__WHAT NEEDS TO BE DONE__
Set the records down once more so that they match the source word for word.

__DATA IN THIS EXERCISE__
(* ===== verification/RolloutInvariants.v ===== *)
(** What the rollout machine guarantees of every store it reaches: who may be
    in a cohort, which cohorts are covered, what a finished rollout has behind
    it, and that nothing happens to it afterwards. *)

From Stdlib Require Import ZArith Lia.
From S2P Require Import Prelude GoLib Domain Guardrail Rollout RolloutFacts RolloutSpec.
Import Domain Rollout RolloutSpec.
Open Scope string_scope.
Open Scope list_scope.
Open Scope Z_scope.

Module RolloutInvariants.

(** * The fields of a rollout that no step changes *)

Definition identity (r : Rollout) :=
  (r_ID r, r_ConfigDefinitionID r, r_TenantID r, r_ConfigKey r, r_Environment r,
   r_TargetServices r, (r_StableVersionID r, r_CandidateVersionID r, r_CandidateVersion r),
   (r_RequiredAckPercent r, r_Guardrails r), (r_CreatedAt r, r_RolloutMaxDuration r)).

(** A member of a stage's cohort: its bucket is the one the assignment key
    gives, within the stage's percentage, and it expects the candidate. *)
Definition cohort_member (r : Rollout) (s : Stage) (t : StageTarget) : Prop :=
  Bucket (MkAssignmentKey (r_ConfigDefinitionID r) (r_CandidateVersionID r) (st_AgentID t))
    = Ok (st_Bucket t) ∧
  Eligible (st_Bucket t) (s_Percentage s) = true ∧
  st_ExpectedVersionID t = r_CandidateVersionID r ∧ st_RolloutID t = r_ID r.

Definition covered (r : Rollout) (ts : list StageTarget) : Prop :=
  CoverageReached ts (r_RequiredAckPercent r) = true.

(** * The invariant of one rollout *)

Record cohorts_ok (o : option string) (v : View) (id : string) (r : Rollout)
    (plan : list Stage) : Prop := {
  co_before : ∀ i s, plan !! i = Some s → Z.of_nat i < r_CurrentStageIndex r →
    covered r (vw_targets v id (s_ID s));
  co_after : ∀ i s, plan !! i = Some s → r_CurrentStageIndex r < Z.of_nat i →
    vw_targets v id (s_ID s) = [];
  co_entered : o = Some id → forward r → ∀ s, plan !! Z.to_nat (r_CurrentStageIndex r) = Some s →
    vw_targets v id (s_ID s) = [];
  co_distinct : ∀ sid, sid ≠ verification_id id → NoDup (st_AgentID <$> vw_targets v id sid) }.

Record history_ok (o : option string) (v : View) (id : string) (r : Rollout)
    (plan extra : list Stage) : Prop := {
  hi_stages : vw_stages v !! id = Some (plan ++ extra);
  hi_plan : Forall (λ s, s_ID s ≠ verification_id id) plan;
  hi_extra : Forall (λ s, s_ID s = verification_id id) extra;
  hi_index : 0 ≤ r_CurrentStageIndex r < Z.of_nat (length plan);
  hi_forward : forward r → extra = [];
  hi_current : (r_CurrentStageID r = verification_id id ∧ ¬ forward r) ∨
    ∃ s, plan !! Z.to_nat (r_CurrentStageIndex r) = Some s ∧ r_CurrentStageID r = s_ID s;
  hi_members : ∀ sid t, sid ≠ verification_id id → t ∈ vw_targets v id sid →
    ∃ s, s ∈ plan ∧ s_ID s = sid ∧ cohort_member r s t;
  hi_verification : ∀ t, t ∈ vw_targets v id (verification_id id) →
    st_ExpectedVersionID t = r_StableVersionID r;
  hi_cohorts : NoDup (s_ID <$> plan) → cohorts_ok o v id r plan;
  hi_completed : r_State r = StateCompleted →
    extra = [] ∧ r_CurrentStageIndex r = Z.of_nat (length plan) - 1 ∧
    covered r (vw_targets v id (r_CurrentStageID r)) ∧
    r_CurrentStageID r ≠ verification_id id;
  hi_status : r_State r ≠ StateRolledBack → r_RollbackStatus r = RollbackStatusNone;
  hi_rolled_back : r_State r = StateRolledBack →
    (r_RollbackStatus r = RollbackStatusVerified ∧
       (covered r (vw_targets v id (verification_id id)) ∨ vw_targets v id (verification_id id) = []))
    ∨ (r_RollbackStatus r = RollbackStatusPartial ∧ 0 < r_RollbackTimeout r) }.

__WRITTEN RESPONSE__
(* ===== verification/RolloutInvariants.v ===== *)
(** What the rollout machine guarantees of every store it reaches: who may be
    in a cohort, which cohorts are covered, what a finished rollout has behind
    it, and that nothing happens to it afterwards. *)

From Stdlib Require Import ZArith Lia.
From S2P Require Import Prelude GoLib Domain Guardrail Rollout RolloutFacts RolloutSpec.
Import Domain Rollout RolloutSpec.
Open Scope string_scope.
Open Scope list_scope.
Open Scope Z_scope.

Module RolloutInvariants.

(** * The fields of a rollout that no step changes *)

Definition identity (r : Rollout) :=
  (r_ID r, r_ConfigDefinitionID r, r_TenantID r, r_ConfigKey r, r_Environment r,
   r_TargetServices r, (r_StableVersionID r, r_CandidateVersionID r, r_CandidateVersion r),
   (r_RequiredAckPercent r, r_Guardrails r), (r_CreatedAt r, r_RolloutMaxDuration r)).

(** A member of a stage's cohort: its bucket is the one the assignment key
    gives, within the stage's percentage, and it expects the candidate. *)
Definition cohort_member (r : Rollout) (s : Stage) (t : StageTarget) : Prop :=
  Bucket (MkAssignmentKey (r_ConfigDefinitionID r) (r_CandidateVersionID r) (st_AgentID t))
    = Ok (st_Bucket t) ∧
  Eligible (st_Bucket t) (s_Percentage s) = true ∧
  st_ExpectedVersionID t = r_CandidateVersionID r ∧ st_RolloutID t = r_ID r.

Definition covered (r : Rollout) (ts : list StageTarget) : Prop :=
  CoverageReached ts (r_RequiredAckPercent r) = true.

(** * The invariant of one rollout *)

Record cohorts_ok (o : option string) (v : View) (id : string) (r : Rollout)
    (plan : list Stage) : Prop := {
  co_before : ∀ i s, plan !! i = Some s → Z.of_nat i < r_CurrentStageIndex r →
    covered r (vw_targets v id (s_ID s));
  co_after : ∀ i s, plan !! i = Some s → r_CurrentStageIndex r < Z.of_nat i →
    vw_targets v id (s_ID s) = [];
  co_entered : o = Some id → forward r → ∀ s, plan !! Z.to_nat (r_CurrentStageIndex r) = Some s →
    vw_targets v id (s_ID s) = [];
  co_distinct : ∀ sid, sid ≠ verification_id id → NoDup (st_AgentID <$> vw_targets v id sid) }.

Record history_ok (o : option string) (v : View) (id : string) (r : Rollout)
    (plan extra : list Stage) : Prop := {
  hi_stages : vw_stages v !! id = Some (plan ++ extra);
  hi_plan : Forall (λ s, s_ID s ≠ verification_id id) plan;
  hi_extra : Forall (λ s, s_ID s = verification_id id) extra;
  hi_index : 0 ≤ r_CurrentStageIndex r < Z.of_nat (length plan);
  hi_forward : forward r → extra = [];
  hi_current : (r_CurrentStageID r = verification_id id ∧ ¬ forward r) ∨
    ∃ s, plan !! Z.to_nat (r_CurrentStageIndex r) = Some s ∧ r_CurrentStageID r = s_ID s;
  hi_members : ∀ sid t, sid ≠ verification_id id → t ∈ vw_targets v id sid →
    ∃ s, s ∈ plan ∧ s_ID s = sid ∧ cohort_member r s t;
  hi_verification : ∀ t, t ∈ vw_targets v id (verification_id id) →
    st_ExpectedVersionID t = r_StableVersionID r;
  hi_cohorts : NoDup (s_ID <$> plan) → cohorts_ok o v id r plan;
  hi_completed : r_State r = StateCompleted →
    extra = [] ∧ r_CurrentStageIndex r = Z.of_nat (length plan) - 1 ∧
    covered r (vw_targets v id (r_CurrentStageID r)) ∧
    r_CurrentStageID r ≠ verification_id id;
  hi_status : r_State r ≠ StateRolledBack → r_RollbackStatus r = RollbackStatusNone;
  hi_rolled_back : r_State r = StateRolledBack →
    (r_RollbackStatus r = RollbackStatusVerified ∧
       (covered r (vw_targets v id (verification_id id)) ∨ vw_targets v id (verification_id id) = []))
    ∨ (r_RollbackStatus r = RollbackStatusPartial ∧ 0 < r_RollbackTimeout r) }.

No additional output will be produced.